■ **Problem description**:
Collect each line of the records containing the string "settings".

Source data Start Marker

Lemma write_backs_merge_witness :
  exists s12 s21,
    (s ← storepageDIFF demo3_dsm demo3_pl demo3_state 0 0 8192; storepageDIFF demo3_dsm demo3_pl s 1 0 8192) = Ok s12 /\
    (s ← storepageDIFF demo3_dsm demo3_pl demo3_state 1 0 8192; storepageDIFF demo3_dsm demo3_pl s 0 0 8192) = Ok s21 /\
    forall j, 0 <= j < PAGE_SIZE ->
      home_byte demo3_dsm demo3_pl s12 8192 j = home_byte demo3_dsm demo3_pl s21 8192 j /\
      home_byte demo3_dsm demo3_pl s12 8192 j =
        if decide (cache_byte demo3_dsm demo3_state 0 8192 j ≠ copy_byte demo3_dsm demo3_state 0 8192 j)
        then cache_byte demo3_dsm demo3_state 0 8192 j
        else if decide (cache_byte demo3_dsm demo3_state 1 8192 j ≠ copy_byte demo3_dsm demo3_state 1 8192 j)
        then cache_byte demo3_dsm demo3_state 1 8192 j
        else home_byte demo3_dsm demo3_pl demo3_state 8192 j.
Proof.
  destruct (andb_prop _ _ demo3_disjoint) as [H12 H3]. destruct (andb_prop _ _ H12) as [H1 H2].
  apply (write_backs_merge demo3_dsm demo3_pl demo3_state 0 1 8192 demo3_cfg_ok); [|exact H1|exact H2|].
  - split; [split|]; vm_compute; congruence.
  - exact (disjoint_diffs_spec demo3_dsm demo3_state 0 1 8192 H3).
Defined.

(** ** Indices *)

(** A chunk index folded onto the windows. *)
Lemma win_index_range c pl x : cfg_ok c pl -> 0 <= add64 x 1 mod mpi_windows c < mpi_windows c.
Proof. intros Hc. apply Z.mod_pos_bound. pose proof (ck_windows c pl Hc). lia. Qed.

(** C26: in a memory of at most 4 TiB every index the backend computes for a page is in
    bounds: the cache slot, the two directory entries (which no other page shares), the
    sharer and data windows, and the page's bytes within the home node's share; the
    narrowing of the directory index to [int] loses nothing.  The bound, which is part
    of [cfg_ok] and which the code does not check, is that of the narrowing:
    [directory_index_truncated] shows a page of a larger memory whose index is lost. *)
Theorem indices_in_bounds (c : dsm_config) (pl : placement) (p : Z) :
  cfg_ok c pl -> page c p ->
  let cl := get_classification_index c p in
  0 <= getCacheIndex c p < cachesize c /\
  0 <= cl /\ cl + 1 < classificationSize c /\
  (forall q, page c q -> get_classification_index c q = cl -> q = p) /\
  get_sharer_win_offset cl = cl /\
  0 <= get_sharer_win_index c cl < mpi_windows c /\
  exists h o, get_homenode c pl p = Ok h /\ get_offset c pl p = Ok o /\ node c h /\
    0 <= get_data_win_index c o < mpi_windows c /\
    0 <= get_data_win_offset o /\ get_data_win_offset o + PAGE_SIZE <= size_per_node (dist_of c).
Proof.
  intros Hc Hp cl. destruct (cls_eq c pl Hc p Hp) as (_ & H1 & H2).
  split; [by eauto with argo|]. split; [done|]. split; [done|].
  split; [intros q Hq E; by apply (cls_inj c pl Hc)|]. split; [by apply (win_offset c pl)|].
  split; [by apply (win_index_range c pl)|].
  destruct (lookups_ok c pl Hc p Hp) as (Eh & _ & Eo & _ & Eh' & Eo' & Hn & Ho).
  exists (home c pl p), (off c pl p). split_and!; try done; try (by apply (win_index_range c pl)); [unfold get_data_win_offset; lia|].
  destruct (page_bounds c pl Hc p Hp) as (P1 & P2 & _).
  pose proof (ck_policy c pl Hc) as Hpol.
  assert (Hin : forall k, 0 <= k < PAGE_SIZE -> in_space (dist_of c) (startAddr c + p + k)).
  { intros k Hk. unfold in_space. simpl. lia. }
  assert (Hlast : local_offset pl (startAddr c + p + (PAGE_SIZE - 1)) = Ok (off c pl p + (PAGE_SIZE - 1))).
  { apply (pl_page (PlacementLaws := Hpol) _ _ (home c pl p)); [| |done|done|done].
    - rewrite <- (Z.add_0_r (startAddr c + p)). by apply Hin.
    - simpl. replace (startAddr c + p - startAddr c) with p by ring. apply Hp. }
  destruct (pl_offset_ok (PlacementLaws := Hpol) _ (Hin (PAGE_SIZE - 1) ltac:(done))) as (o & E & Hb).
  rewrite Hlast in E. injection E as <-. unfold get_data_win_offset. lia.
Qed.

Source data End Marker
Source data Start Marker

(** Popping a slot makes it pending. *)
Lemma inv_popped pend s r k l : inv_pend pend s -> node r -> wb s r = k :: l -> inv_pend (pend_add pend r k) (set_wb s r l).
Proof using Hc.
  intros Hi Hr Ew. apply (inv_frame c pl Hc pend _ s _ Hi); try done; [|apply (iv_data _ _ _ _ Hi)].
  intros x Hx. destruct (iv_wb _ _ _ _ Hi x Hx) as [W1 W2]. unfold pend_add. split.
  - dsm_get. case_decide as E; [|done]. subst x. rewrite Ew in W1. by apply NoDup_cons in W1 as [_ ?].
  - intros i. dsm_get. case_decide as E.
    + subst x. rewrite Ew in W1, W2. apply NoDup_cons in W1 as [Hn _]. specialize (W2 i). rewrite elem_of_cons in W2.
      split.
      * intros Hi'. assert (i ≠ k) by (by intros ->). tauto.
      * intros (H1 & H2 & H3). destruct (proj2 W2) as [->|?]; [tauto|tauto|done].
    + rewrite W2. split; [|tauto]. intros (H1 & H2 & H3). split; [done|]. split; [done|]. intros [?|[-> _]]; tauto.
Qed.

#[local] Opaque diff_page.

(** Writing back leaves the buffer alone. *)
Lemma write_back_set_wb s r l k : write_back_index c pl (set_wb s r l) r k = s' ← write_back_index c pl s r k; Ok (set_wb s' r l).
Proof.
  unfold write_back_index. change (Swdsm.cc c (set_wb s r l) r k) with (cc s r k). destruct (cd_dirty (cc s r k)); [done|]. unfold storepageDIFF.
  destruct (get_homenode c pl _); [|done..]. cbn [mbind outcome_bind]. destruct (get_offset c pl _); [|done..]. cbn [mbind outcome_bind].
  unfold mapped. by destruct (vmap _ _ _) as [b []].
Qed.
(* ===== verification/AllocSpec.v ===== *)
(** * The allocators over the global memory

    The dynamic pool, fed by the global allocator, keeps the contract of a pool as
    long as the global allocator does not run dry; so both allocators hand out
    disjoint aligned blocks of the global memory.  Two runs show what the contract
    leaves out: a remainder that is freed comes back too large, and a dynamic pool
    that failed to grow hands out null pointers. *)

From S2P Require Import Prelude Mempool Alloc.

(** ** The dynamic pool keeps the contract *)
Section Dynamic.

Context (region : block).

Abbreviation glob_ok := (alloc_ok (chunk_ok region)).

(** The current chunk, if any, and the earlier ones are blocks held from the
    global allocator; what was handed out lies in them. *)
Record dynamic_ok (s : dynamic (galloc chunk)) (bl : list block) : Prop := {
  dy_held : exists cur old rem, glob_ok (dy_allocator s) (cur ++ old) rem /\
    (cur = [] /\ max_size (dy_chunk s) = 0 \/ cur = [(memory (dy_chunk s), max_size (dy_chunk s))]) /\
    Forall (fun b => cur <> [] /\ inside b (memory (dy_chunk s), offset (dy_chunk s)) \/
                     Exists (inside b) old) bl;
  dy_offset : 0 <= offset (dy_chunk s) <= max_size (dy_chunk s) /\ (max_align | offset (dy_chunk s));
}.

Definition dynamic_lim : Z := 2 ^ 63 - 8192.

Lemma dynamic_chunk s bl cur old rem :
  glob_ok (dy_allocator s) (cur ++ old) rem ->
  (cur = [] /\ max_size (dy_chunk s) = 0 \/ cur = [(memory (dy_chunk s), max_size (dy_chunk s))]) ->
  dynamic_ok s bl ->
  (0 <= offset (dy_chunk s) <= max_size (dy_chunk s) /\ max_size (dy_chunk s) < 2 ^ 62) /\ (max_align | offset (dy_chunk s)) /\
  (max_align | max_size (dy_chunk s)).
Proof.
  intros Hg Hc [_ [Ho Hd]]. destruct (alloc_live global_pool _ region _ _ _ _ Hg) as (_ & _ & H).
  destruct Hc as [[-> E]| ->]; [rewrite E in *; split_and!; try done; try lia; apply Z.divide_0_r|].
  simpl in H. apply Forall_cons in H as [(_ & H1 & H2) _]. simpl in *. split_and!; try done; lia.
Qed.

Source data End Marker
Source data Start Marker

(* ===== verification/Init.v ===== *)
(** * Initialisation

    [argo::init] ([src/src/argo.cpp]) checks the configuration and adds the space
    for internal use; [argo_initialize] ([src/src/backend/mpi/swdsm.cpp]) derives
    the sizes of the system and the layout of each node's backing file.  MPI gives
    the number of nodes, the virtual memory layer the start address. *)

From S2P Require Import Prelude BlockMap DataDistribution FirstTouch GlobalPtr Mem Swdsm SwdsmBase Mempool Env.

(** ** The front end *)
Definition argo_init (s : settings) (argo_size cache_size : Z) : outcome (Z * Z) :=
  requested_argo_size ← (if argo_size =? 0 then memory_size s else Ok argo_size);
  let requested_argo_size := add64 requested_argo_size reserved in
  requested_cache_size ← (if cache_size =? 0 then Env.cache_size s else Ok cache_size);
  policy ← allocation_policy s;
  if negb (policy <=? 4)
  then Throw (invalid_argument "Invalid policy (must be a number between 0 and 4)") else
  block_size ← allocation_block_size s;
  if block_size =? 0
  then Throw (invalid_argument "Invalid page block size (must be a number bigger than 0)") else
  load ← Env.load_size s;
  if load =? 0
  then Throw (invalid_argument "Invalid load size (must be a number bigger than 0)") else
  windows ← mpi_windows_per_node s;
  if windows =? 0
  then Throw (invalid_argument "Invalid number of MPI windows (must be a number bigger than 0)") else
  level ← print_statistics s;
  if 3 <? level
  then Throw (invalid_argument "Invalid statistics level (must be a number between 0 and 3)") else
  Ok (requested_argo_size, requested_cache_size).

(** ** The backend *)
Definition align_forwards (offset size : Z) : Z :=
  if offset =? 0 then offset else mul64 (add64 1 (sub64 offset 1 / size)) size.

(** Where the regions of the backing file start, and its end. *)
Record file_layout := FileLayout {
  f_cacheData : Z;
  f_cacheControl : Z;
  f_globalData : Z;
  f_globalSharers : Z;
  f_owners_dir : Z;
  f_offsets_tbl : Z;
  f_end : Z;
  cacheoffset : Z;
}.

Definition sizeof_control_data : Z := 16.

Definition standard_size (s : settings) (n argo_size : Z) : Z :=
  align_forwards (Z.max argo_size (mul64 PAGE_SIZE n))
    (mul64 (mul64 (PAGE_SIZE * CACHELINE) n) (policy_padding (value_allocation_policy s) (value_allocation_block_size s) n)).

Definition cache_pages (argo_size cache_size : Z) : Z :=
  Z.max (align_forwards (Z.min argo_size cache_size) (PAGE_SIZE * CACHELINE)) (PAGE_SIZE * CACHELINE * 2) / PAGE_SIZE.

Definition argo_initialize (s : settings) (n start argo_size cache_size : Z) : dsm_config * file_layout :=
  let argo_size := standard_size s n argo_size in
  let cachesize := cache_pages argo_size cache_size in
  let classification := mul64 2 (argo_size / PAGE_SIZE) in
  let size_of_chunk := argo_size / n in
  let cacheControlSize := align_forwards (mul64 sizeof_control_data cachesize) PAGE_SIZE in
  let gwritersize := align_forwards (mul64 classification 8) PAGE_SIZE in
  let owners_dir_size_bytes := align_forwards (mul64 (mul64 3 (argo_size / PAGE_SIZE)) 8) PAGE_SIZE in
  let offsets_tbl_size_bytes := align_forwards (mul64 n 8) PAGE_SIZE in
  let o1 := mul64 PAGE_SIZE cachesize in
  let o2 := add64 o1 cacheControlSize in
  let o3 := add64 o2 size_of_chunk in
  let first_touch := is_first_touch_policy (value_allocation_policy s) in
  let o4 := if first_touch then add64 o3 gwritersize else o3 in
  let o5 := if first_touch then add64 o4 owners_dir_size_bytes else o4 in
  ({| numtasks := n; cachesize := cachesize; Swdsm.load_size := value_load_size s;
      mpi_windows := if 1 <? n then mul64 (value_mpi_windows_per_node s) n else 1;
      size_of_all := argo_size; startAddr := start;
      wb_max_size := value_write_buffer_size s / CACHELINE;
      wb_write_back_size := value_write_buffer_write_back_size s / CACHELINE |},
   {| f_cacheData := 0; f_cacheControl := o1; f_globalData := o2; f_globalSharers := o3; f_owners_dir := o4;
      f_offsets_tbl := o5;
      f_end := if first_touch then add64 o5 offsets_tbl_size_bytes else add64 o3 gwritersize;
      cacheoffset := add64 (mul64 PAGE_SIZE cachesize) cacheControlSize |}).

Source data End Marker

■ **Solution**:
Definition argo_init (s : settings) (argo_size cache_size : Z) : outcome (Z * Z) :=
Definition standard_size (s : settings) (n argo_size : Z) : Z :=
Definition argo_initialize (s : settings) (n start argo_size cache_size : Z) : dsm_config * file_layout :=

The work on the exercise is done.